Common nutrition problems in children are:
Failure to thrive
Failure to thrive is a term that refers to a child whose weight or weight gain is not in line with children of the same age. Children may appear much shorter or smaller than others, and normal development, such as puberty, may be delayed. While failure to thrive can be a symptom of medical conditions such as chromosome abnormalities, chronic infections, and low birth weight, poor nutrition can also play a role. To treat failure to thrive that is due to a poor diet, it is essential to encourage a balanced diet including fruits, vegetables, and proteins.
Food refusal is a big contributor to poor nutrition in children. Whether it is a dislike of certain colors or textures, some children are just picky. When a child refuses to eat a variety of foods and limits herself to only one food or food group, the National Institutes of Health refers to this as a food jag. Making a rule that the child must at least taste each food on her plate is a good way to work around this. Food habits will change with time and, eventually, your child will begin to try other foods.
Allergy and intolerance
Food allergies can be common in children, with the most typical allergies being eggs, milk, and peanuts. Gluten and lactose intolerances can also be a factor. If your child has an allergy, this can affect his ability to get certain nutrients. For example, a milk allergy or lactose intolerance can affect the calcium intake of your child. If he has an allergy, talk to your physician about possible nutrient supplements that may be necessary.

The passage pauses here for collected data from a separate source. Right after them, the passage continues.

(** * The CPU and memory bus of the NES emulator (src/cpu.cpp)

    A shallow embedding of [CPU::read], [CPU::write], the stack helpers,
    the constructor, the interrupt latches, the body of [CPU::run] and the
    save-state pair [get_state] / [restore_state], together with the
    properties of the bus and of the interpreter loop that follow from
    them.

    Integers of the C++ code are [Z] with the wrap-around of their type
    written out ([u8], [u16]); the work RAM [std::array<uint8_t, 0x800>]
    is a [list Z] read and updated by index; the components behind the
    interfaces of include/bus.h ([IPPU], [IAPU], [IROM], [IController])
    are type classes, so every statement holds for any implementation of
    them. *)

From Stdlib Require Import ZArith Lia List Bool.
From stdpp Require Import base list.

Local Open Scope Z_scope.

(** ** Machine integers *)

(** Conversion to [uint8_t]. *)
Definition u8 (x : Z) : Z := x mod 0x100.

(** Conversion to [uint16_t]. *)
Definition u16 (x : Z) : Z := x mod 0x10000.

Definition is_u8 (x : Z) : Prop := 0 <= x < 0x100.
Definition is_u16 (x : Z) : Prop := 0 <= x < 0x10000.

(** ** Work RAM: [std::array<uint8_t, 0x800>]

    [operator[]] of the array is only ever applied to an index that the
    code has masked into range; out of range the model reads 0 and a
    store does nothing. *)

Definition mem_get (mem : list Z) (i : Z) : Z := default 0 (mem !! Z.to_nat i).

Definition mem_set (mem : list Z) (i v : Z) : list Z := <[Z.to_nat i := v]> mem.

(** ** The interfaces of include/bus.h *)

(** [class IPPU]: the register file seen from the CPU.  A register read
    may change the PPU, so it returns the new PPU with the byte.  These
    are the members that bus.h documents as acting on the registers and
    latches of the PPU and on its object attribute memory, the member
    [OAM] of [class PPU]. *)
Class IPPU (T : Type) := {
  regw_control : Z -> T -> T;
  regw_mask : Z -> T -> T;
  regw_OAM_address : Z -> T -> T;
  regw_OAM_data : Z -> T -> T;
  regw_scroll : Z -> T -> T;
  regw_address : Z -> T -> T;
  regr_status : T -> Z * T;
  regr_OAM_data : T -> Z * T;
}.

(** The two members of [class IPPU] that bus.h documents as accessing
    "the memory at the current vram address": [regw_data] and
    [regr_data].  [class PPU] of include/ppu.h has no video memory of
    its own; it holds the pointer [IROM *rom] to the cartridge of the
    console, whose interface has the accessors of the nametables and of
    the pattern banks ([getntref], [write_nt], [getvbankref]).  Both
    members therefore take the cartridge [R] and return it with the
    PPU. *)
Class IPPU_data (T R : Type) := {
  regw_data : Z -> T -> R -> T * R;
  regr_data : T -> R -> Z * (T * R);
}.

(** [class IAPU]: [read()] and [write(value, index)].  [read] is
    declared [const], but bus.h documents it as having side effects (its
    implementation may change [mutable] members), so it returns the APU
    with the byte. *)
Class IAPU (T : Type) := {
  IAPU_read : T -> Z * T;
  IAPU_write : Z -> Z -> T -> T;
}.

(** The cartridge as [CPU::read] and [CPU::write] use it:
    [rom->read_prg(addr)] and [rom->write_prg(value, addr)]. *)
Class IROM (T : Type) := {
  read_prg : Z -> T -> Z * T;
  write_prg : Z -> Z -> T -> T;
}.

(** [enum IController::Button]. *)
Inductive Button :=
  | CONTROL_RIGHT | CONTROL_LEFT | CONTROL_DOWN | CONTROL_UP
  | CONTROL_START | CONTROL_SELECT | CONTROL_B | CONTROL_A.

(** The enumerators' values. *)
Definition Button_value (b : Button) : Z :=
  match b with
  | CONTROL_RIGHT => 0 | CONTROL_LEFT => 1 | CONTROL_DOWN => 2
  | CONTROL_UP => 3 | CONTROL_START => 4 | CONTROL_SELECT => 5
  | CONTROL_B => 6 | CONTROL_A => 7
  end.

Definition BUTTON_OFF : Z := 0.
Definition BUTTON_ON : Z := 0xff.

(** [class IController]: [read()], [set_button_state(button, state)] and
    [strobe()], which takes no argument. *)
Class IController (T : Type) := {
  IController_read : T -> Z * T;
  set_button_state : Button -> Z -> T -> T;
  strobe : T -> T;
}.

(** ** The CPU object

    The fields that src/cpu.cpp uses; [memory] has 0x800 cells. *)
Record CPU := mkCPU {
  memory : list Z;
  P : Z;
  A : Z;
  X : Z;
  Y : Z;
  SP : Z;
  PC : Z;
  last_PC : Z;
  last_op : Z;
  result_cycle : Z;
  IRQ : bool;
  _done : bool;
}.

Definition with_memory (mem : list Z) (c : CPU) : CPU :=
  mkCPU mem (P c) (A c) (X c) (Y c) (SP c) (PC c) (last_PC c) (last_op c)
        (result_cycle c) (IRQ c) (_done c).

Definition with_P (v : Z) (c : CPU) : CPU :=
  mkCPU (memory c) v (A c) (X c) (Y c) (SP c) (PC c) (last_PC c) (last_op c)
        (result_cycle c) (IRQ c) (_done c).

Definition with_SP (v : Z) (c : CPU) : CPU :=
  mkCPU (memory c) (P c) (A c) (X c) (Y c) v (PC c) (last_PC c) (last_op c)
        (result_cycle c) (IRQ c) (_done c).

Definition with_PC (v : Z) (c : CPU) : CPU :=
  mkCPU (memory c) (P c) (A c) (X c) (Y c) (SP c) v (last_PC c) (last_op c)
        (result_cycle c) (IRQ c) (_done c).

Definition with_last_PC (v : Z) (c : CPU) : CPU :=
  mkCPU (memory c) (P c) (A c) (X c) (Y c) (SP c) (PC c) v (last_op c)
        (result_cycle c) (IRQ c) (_done c).

Definition with_last_op (v : Z) (c : CPU) : CPU :=
  mkCPU (memory c) (P c) (A c) (X c) (Y c) (SP c) (PC c) (last_PC c) v
        (result_cycle c) (IRQ c) (_done c).

Definition with_result_cycle (v : Z) (c : CPU) : CPU :=
  mkCPU (memory c) (P c) (A c) (X c) (Y c) (SP c) (PC c) (last_PC c) (last_op c)
        v (IRQ c) (_done c).

Definition with_IRQ (b : bool) (c : CPU) : CPU :=
  mkCPU (memory c) (P c) (A c) (X c) (Y c) (SP c) (PC c) (last_PC c) (last_op c)
        (result_cycle c) b (_done c).

Definition with_done (b : bool) (c : CPU) : CPU :=
  mkCPU (memory c) (P c) (A c) (X c) (Y c) (SP c) (PC c) (last_PC c) (last_op c)
        (result_cycle c) (IRQ c) b.

(** The components the constructor of [CPU] is given pointers to: [ppu],
    [apu], [rom] and [controller[2]].  They belong to the console, which
    also drives them from [on_cpu_tick]. *)
Record Devices (PPU APU ROM Ctl : Type) := mkDevices {
  ppu : PPU;
  apu : APU;
  rom : ROM;
  controller0 : Ctl;
  controller1 : Ctl;
}.

Arguments mkDevices {PPU APU ROM Ctl} _ _ _ _ _.
Arguments ppu {PPU APU ROM Ctl} _.
Arguments apu {PPU APU ROM Ctl} _.
Arguments rom {PPU APU ROM Ctl} _.
Arguments controller0 {PPU APU ROM Ctl} _.
Arguments controller1 {PPU APU ROM Ctl} _.

(** The CPU object with what its pointers reach. *)
Record Machine (PPU APU ROM Ctl : Type) := mkMachine {
  cpu : CPU;
  dev : Devices PPU APU ROM Ctl;
}.

Arguments mkMachine {PPU APU ROM Ctl} _ _.
Arguments cpu {PPU APU ROM Ctl} _.
Arguments dev {PPU APU ROM Ctl} _.

(** [for (int i = start; i < start + n; ++i) body(i)] *)
Fixpoint for_loop {St : Type} (n : nat) (i : Z) (body : Z -> St -> St) (s : St) : St :=
  match n with
  | O => s
  | S n' => for_loop n' (i + 1) body (body i s)
  end.

Section Bus.

Context {PPU APU ROM Ctl : Type}.
Context `{!IPPU PPU, !IPPU_data PPU ROM, !IAPU APU, !IROM ROM, !IController Ctl}.

Local Abbreviation Dev := (Devices PPU APU ROM Ctl).
Local Abbreviation Mach := (Machine PPU APU ROM Ctl).

Definition with_cpu (c : CPU) (m : Mach) : Mach := mkMachine c (dev m).

Definition with_dev (d : Dev) (m : Mach) : Mach := mkMachine (cpu m) d.

Definition with_ppu (p : PPU) (m : Mach) : Mach :=
  let d := dev m in
  with_dev (mkDevices p (apu d) (rom d) (controller0 d) (controller1 d)) m.

Definition with_apu (a : APU) (m : Mach) : Mach :=
  let d := dev m in
  with_dev (mkDevices (ppu d) a (rom d) (controller0 d) (controller1 d)) m.

Definition with_rom (r : ROM) (m : Mach) : Mach :=
  let d := dev m in
  with_dev (mkDevices (ppu d) (apu d) r (controller0 d) (controller1 d)) m.

(** [controller[i]] for [i] in {0, 1}. *)
Definition controller (i : Z) (m : Mach) : Ctl :=
  if i =? 0 then controller0 (dev m) else controller1 (dev m).

Definition with_controller (i : Z) (c : Ctl) (m : Mach) : Mach :=
  let d := dev m in
  if i =? 0
  then with_dev (mkDevices (ppu d) (apu d) (rom d) c (controller1 d)) m
  else with_dev (mkDevices (ppu d) (apu d) (rom d) (controller0 d) c) m.

(** [uint8_t CPU::read(uint16_t addr) const] *)
Definition read (addr : Z) (m : Mach) : Z * Mach :=
  let addr := u16 addr in
  if addr <? 0x2000 then
    (mem_get (memory (cpu m)) (Z.land addr 0x7ff), m)
  else if addr <? 0x4000 then
    match Z.land addr 7 with
    | 2 => let '(v, p) := regr_status (ppu (dev m)) in (u8 v, with_ppu p m)
    | 4 => let '(v, p) := regr_OAM_data (ppu (dev m)) in (u8 v, with_ppu p m)
    | 7 =>
        let '(v, (p, r)) := regr_data (ppu (dev m)) (rom (dev m)) in
        (u8 v, with_rom r (with_ppu p m))
    | _ => (0, m)
    end
  else if addr <? 0x4020 then
    match Z.land addr 0x1f with
    | 0x15 => let '(v, a) := IAPU_read (apu (dev m)) in (u8 v, with_apu a m)
    | 0x16 =>
        let '(v, c) := IController_read (controller 0 m) in
        (u8 v, with_controller 0 c m)
    | 0x17 =>
        let '(v, c) := IController_read (controller 1 m) in
        (u8 v, with_controller 1 c m)
    | _ => (0, m)
    end
  else
    let '(v, r) := read_prg addr (rom (dev m)) in (u8 v, with_rom r m).

(** One turn of the DMA loop of [CPU::write]:
    [ppu->regw_OAM_data(read((value & 7) * 0x100 + i))]. *)
Definition dma_body (value : Z) (i : Z) (m : Mach) : Mach :=
  let '(b, m1) := read (Z.land value 7 * 0x100 + i) m in
  with_ppu (regw_OAM_data b (ppu (dev m1))) m1.

(** [void CPU::write(uint8_t value, uint16_t addr)].  The switch over
    the PPU registers has no case 2 and no default: a write to
    [$2002] does nothing. *)
Definition write (value addr : Z) (m : Mach) : Mach :=
  let value := u8 value in
  let addr := u16 addr in
  if addr <? 0x2000 then
    with_cpu (with_memory (mem_set (memory (cpu m)) (Z.land addr 0x7ff) value) (cpu m)) m
  else if addr <? 0x4000 then
    match Z.land addr 7 with
    | 0 => with_ppu (regw_control value (ppu (dev m))) m
    | 1 => with_ppu (regw_mask value (ppu (dev m))) m
    | 3 => with_ppu (regw_OAM_address value (ppu (dev m))) m
    | 4 => with_ppu (regw_OAM_data value (ppu (dev m))) m
    | 5 => with_ppu (regw_scroll value (ppu (dev m))) m
    | 6 => with_ppu (regw_address value (ppu (dev m))) m
    | 7 =>
        let '(p, r) := regw_data value (ppu (dev m)) (rom (dev m)) in
        with_rom r (with_ppu p m)
    | _ => m
    end
  else if addr <? 0x4020 then
    match Z.land addr 0x1f with
    | 0x14 => for_loop 256 0 (dma_body value) m
    | 0x16 =>
        with_controller (Z.land value 1)
          (strobe (controller (Z.land value 1) m)) m
    | _ => with_apu (IAPU_write value (Z.land addr 0x1f) (apu (dev m))) m
    end
  else
    with_rom (write_prg value addr (rom (dev m))) m.

(** [uint8_t CPU::next()]: [read(PC++)]. *)
Definition next (m : Mach) : Z * Mach :=
  let pc := PC (cpu m) in
  read pc (with_cpu (with_PC (u16 (pc + 1)) (cpu m)) m).

(** [uint16_t CPU::next2()]; the low byte is read first. *)
Definition next2 (m : Mach) : Z * Mach :=
  let '(v, m1) := next m in
  let '(h, m2) := next m1 in
  (u16 (Z.lor v (Z.shiftl h 8)), m2).

(** The 16-bit little-endian load [read(a) | (read(a + 1) << 8)] that
    [CPU::run] uses for the three vectors, low byte first. *)
Definition read_vector (a : Z) (m : Mach) : Z * Mach :=
  let '(lo, m1) := read a m in
  let '(hi, m2) := read (a + 1) m1 in
  (u16 (Z.lor lo (Z.shiftl hi 8)), m2).

(** [n] successive reads of one address, oldest first. *)
Fixpoint reads (n : nat) (addr : Z) (m : Mach) : list Z * Mach :=
  match n with
  | O => ([], m)
  | S n' =>
      let '(b, m1) := read addr m in
      let '(bs, m2) := reads n' addr m1 in
      (b :: bs, m2)
  end.

(** The bytes the DMA loop of [CPU::write] feeds to the PPU: the cells
    [(value & 7) * 0x100 + i] of work RAM for [i] from 0 to 255. *)
Definition dma_source (value : Z) (m : Mach) : list Z :=
  (fun i => mem_get (memory (cpu m)) (Z.land value 7 * 0x100 + i)) <$> seqZ 0 256.

(** The source page as the specification words it: the 256 bytes that
    the bus reads at [(value << 8) + i]. *)
Definition spec_dma_source (value : Z) (m : Mach) : list Z :=
  (fun i => fst (read (Z.shiftl value 8 + i) m)) <$> seqZ 0 256.

(** [regw_OAM_data] applied to a list of bytes in order. *)
Definition OAM_writes (bytes : list Z) (p : PPU) : PPU :=
  fold_left (fun p b => regw_OAM_data b p) bytes p.

End Bus.

(** ** The stack, in page [$0100] of the work RAM

    These member functions use [memory] and [SP] only. *)

(** [void CPU::push(uint8_t x)]: [memory[0x100 + SP--] = x]. *)
Definition push (x : Z) (c : CPU) : CPU :=
  with_SP (u8 (SP c - 1)) (with_memory (mem_set (memory c) (0x100 + SP c) (u8 x)) c).

(** [void CPU::push2(uint16_t x)]: high byte first. *)
Definition push2 (x : Z) (c : CPU) : CPU :=
  let x := u16 x in
  push (Z.land x 0xff) (push (Z.shiftr x 8) c).

(** [uint8_t CPU::pull()]: [memory[++SP + 0x100]]. *)
Definition pull (c : CPU) : Z * CPU :=
  let sp := u8 (SP c + 1) in
  (mem_get (memory c) (sp + 0x100), with_SP sp c).

(** [uint16_t CPU::pull2()]: low byte first. *)
Definition pull2 (c : CPU) : Z * CPU :=
  let '(r, c1) := pull c in
  let '(h, c2) := pull c1 in
  (u16 (Z.lor r (Z.shiftl h 8)), c2).

(** [void CPU::addcyc()]: [++result_cycle]. *)
Definition addcyc (c : CPU) : CPU := with_result_cycle (result_cycle c + 1) c.

(** [void CPU::pull_IRQ()], [void CPU::release_IRQ()], [void CPU::stop()]. *)
Definition pull_IRQ (c : CPU) : CPU := with_IRQ true c.
Definition release_IRQ (c : CPU) : CPU := with_IRQ false c.
Definition stop (c : CPU) : CPU := with_done true c.

(** The body of the constructor [CPU::CPU], applied to the object as its
    member initialisers leave it. *)
Definition CPU_ctor (c : CPU) : CPU :=
  let mem := memory c in
  let mem := mem_set mem 0x008 0xf7 in
  let mem := mem_set mem 0x009 0xef in
  let mem := mem_set mem 0x00a 0xdf in
  let mem := mem_set mem 0x00f 0xbf in
  let mem := mem_set mem 0x1fc 0x69 in
  with_memory mem c.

Anemia is a condition in which the body does not have enough healthy red blood cells. A diet lacking in iron is the most common cause of anemia, and it often occurs in young children, usually between the ages of 9 and 24 months, whose diet consists of a lot of milk and not a lot of iron-rich foods. Cow’s milk reduces the body’s ability to absorb iron and can cause the intestines to lose a small amount of blood, which further reduces the red blood cells. Foods rich in iron include:
- Egg yolks
- Whole-grain bread
- But many pediatricians will prescribe an iron supplement.